My father was the same way. Gave too hard for
A job that would careless about him. He literally worked until he died
Went directly from the job to the hospital. He was a elevator engineer
He would always tell me when I asked why are going to work
He would say cause it’s not payday. He spent his last week alive in a hospital
And it was the only time I spent a full work week with my dad

Great, appreciate you sharing that with us. Before we ask you to share more of your insights, can you take a moment to introduce yourself and how you got to where you are today to our readers.
I started doing poetry three years ago. Before that, I was a pretty middling hip-hop artist. I always loved writing, but with hip-hop, the beat sometimes took the spotlight. I got injured at work I fell hit my head
Got a brain injury I had amnesia for awhile
Rapping wasn’t the same thoughts were jumble up Poetry gave me the space to really go in-depth—to let the words breathe.
At first, I wasn’t even into poetry like that.

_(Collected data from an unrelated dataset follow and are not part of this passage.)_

(* ===== verification/Streaming.v ===== *)
(** Proposal streams (hk-node/src/streaming.rs, the stream messages of
    vendor/external/malachite engine/src/util/streaming.rs, and the proposal
    half of hk-node/src/state.rs: [stream_proposal], [received_proposal_part],
    the undecided values).

    A proposal travels as numbered messages that gossip may reorder, repeat and
    interleave with other streams.  [BinaryHeap] pops the least sequence first;
    one stream never holds two messages of one sequence, so its drain is the
    sorted buffer. *)

From S2P Require Export Messages.
From S2P Require Import Toy.
#[local] Open Scope Z_scope.

(** * Data *)

Inductive StreamContent := SData (part : HkProposalPart) | SFin.
Record StreamMessage := mkStreamMessage {
  sm_stream_id : bytes;
  sm_sequence : Z;
  sm_content : StreamContent;
}.
#[export] Instance HkProposalInit_eq_dec : EqDecision HkProposalInit.
Proof. solve_decision. Defined.
#[export] Instance HkProposalPart_eq_dec : EqDecision HkProposalPart.
Proof. solve_decision. Defined.
#[export] Instance StreamContent_eq_dec : EqDecision StreamContent.
Proof. solve_decision. Defined.
#[export] Instance StreamMessage_eq_dec : EqDecision StreamMessage.
Proof. solve_decision. Defined.
Definition msg_is_first (m : StreamMessage) : bool := m.(sm_sequence) =? 0.
Definition as_data (c : StreamContent) : option HkProposalPart :=
  match c with SData p => Some p | SFin => None end.
Definition content_is_fin (c : StreamContent) : bool := match c with SFin => true | SData _ => false end.
Definition msg_is_fin (m : StreamMessage) : bool := content_is_fin m.(sm_content).

Record StreamState := mkStreamState {
  ss_buffer : list StreamMessage;
  ss_init : option HkProposalInit;
  ss_seen : gset Z;
  ss_total : Z;
  ss_fin : bool;
}.
Definition stream_default : StreamState := mkStreamState [] None ∅ 0 false.

Record ProposalParts := mkProposalParts {
  pp_height : HkHeight;
  pp_round : Round;
  pp_pol_round : Round;
  pp_proposer : HkAddress;
  pp_parts : list HkProposalPart;
}.

Inductive Validity := Valid | Invalid.
Record ProposedValue := mkProposedValue {
  pv_height : HkHeight;
  pv_round : Round;
  pv_valid_round : Round;
  pv_proposer : HkAddress;
  pv_value : HkValue;
  pv_validity : Validity;
}.
Record LocallyProposedValue := mkLocallyProposed {
  lp_height : HkHeight;
  lp_round : Round;
  lp_value : HkValue;
}.

(** * One stream *)

Definition is_done (s : StreamState) : bool :=
  bool_decide (is_Some s.(ss_init)) && s.(ss_fin) && (Z.of_nat (length s.(ss_buffer)) =? s.(ss_total)).
Definition seq_leb (a b : StreamMessage) : bool := a.(sm_sequence) <=? b.(sm_sequence).
Definition drain (buffer : list StreamMessage) : list HkProposalPart :=
  omap (λ m, as_data m.(sm_content)) (sort_by seq_leb buffer).

(** [StreamState::insert] *)
Definition state_insert (m : StreamMessage) (s : StreamState) : StreamState * option ProposalParts :=
  let init := if msg_is_first m then as_data m.(sm_content) ≫= as_init else s.(ss_init) in
  let fin := msg_is_fin m || s.(ss_fin) in
  let total := if msg_is_fin m then wrapping u64_max (m.(sm_sequence) + 1) else s.(ss_total) in
  let s := mkStreamState (s.(ss_buffer) ++ [m]) init s.(ss_seen) total fin in
  if is_done s then
    match s.(ss_init) with
    | Some i =>
        (mkStreamState [] None s.(ss_seen) s.(ss_total) s.(ss_fin),
         Some (mkProposalParts i.(init_height) i.(init_round) i.(init_pol_round) i.(init_proposer)
                 (drain s.(ss_buffer))))
    | None => (s, None)
    end
  else (s, None).

Definition parts_fin (p : ProposalParts) : option H256 := head (omap as_fin p.(pp_parts)).

(** * All streams, by sender and stream id *)

Section streams.
Context {PeerId : Type} `{Countable PeerId}.

#[local] Notation PartStreamsMap := (gmap (PeerId * bytes) StreamState).

Definition streams_insert (peer : PeerId) (m : StreamMessage) (streams : PartStreamsMap)
    : PartStreamsMap * option ProposalParts :=
  let key := (peer, m.(sm_stream_id)) in
  let state := default stream_default (streams !! key) in
  if bool_decide (m.(sm_sequence) ∈ state.(ss_seen)) then (<[key := state]> streams, None)
  else
    let state := mkStreamState state.(ss_buffer) state.(ss_init) ({[m.(sm_sequence)]} ∪ state.(ss_seen))
                   state.(ss_total) state.(ss_fin) in
    let '(state, result) := state_insert m state in
    let streams := <[key := state]> streams in
    (if is_done state then delete key streams else streams, result).

(** * The node's proposals *)

(** The streams being received and the undecided values, by height and round. *)
Record Proposals := mkProposals {
  pr_streams : PartStreamsMap;
  pr_undecided : gmap (Z * Z) (list ProposedValue);
}.

Definition same_proposal (v e : ProposedValue) : bool :=
  bool_decide (val_id e.(pv_value) = val_id v.(pv_value)) && bool_decide (e.(pv_proposer) = v.(pv_proposer)).
Definition round_key (height : HkHeight) (round : Round) : Z * Z := (height, round_as_i64 round).
Definition store_undecided (v : ProposedValue) (p : Proposals) : Proposals :=
  let key := round_key v.(pv_height) v.(pv_round) in
  let entry := default [] (p.(pr_undecided) !! key) in
  mkProposals p.(pr_streams)
    (<[key := if existsb (same_proposal v) entry then entry else entry ++ [v]]> p.(pr_undecided)).
Definition undecided_at (height : HkHeight) (round : Round) (p : Proposals) : list ProposedValue :=
  default [] (p.(pr_undecided) !! round_key height round).
Definition find_undecided (height : HkHeight) (round : Round) (id : H256) (p : Proposals) : option ProposedValue :=
  vs ← p.(pr_undecided) !! round_key height round;
  find (λ v, bool_decide (val_id v.(pv_value) = id)) vs.
Definition previously_built (address : HkAddress) (height : HkHeight) (round : Round) (p : Proposals)
    : option LocallyProposedValue :=
  vs ← p.(pr_undecided) !! round_key height round;
  v ← find (λ v, bool_decide (v.(pv_proposer) = address)) vs;
  Some (mkLocallyProposed v.(pv_height) v.(pv_round) v.(pv_value)).

Section hashed.
Context {SHAKE : Shake}.

(** [propose_value], the payload built by [build_batch] being an argument. *)
Definition propose_value (address : HkAddress) (height : HkHeight) (round : Round) (payload : bytes)
    (p : Proposals) : Proposals * LocallyProposedValue :=
  let value := value_new payload in
  (store_undecided (mkProposedValue height round RNil address value Valid) p,
   mkLocallyProposed height round value).

Definition proposal_stream_id (height : HkHeight) (round : Round) : bytes :=
  u64_le height ++ i64_le (round_as_i64 round).
Definition stream_proposal (address : HkAddress) (v : LocallyProposedValue) (pol_round : Round)
    : list StreamMessage :=
  let sid := proposal_stream_id v.(lp_height) v.(lp_round) in
  [ mkStreamMessage sid 0 (SData (PartInit (mkHkProposalInit v.(lp_height) v.(lp_round) pol_round address)));
    mkStreamMessage sid 1 (SData (PartTxBatch (val_txs v.(lp_value))));
    mkStreamMessage sid 2 (SData (PartFin (val_id v.(lp_value))));
    mkStreamMessage sid 3 SFin ].

Definition proposed_of (parts : ProposalParts) : ProposedValue :=
  let value := value_new (concat (omap as_tx_batch parts.(pp_parts))) in
  let validity := match parts_fin parts with
                  | Some id => if bool_decide (id = val_id value) then Valid else Invalid
                  | None => Invalid
                  end in
  mkProposedValue parts.(pp_height) parts.(pp_round) parts.(pp_pol_round) parts.(pp_proposer) value validity.
Definition received_proposal_part (from : PeerId) (m : StreamMessage) (p : Proposals)
    : Proposals * option ProposedValue :=
  let '(streams, result) := streams_insert from m p.(pr_streams) in
  let p := mkProposals streams p.(pr_undecided) in
  match result with
  | None => (p, None)
  | Some parts => let v := proposed_of parts in (store_undecided v p, Some v)
  end.
End hashed.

It was my partner, Laela(Sincerely L.), who got me into it. Watching her on stage, the sincerity in her presence—pulled me in. I was used to writing for other people, staying in the background. I didn’t think I belonged on a stage.
But once I got up there, something clicked. I started connecting—not just with the mic, but with the people in front of me. That’s when I realized: sometimes the gift isn’t just for you. It’s a God-given tool to reach others. And now, every time I perform, I get to witness how words can shift something in someone else’s spirit. That’s the real reward.
What I’m most proud of is Poetry Unleashed, the open mic I co-host—one of the first in the city to really lean into slam-style poetry. It’s not just an event; it’s a movement.
I’m also proud of the slam community we’ve started to rebuild here in Philly. For a while, it felt like that energy had faded—but now, it’s back. Laela was the first in our circle to step into that world, and then I followed. After that, more and more poets from our community found their way to the slam stage.
I’m proud of that. I’m proud of them. I’m proud of the new poets rising under this wave we’ve helped create.
Poetry in Philly used to look a certain way. Now, it’s shifting. It’s growing. We’ve laid a real foundation—something solid. And the bricks are the new voices. The ones who are already showing they’ve got what it takes to not just perform, but build their own spaces, their own communities, their own stages.
That’s legacy. And it’s only the beginning.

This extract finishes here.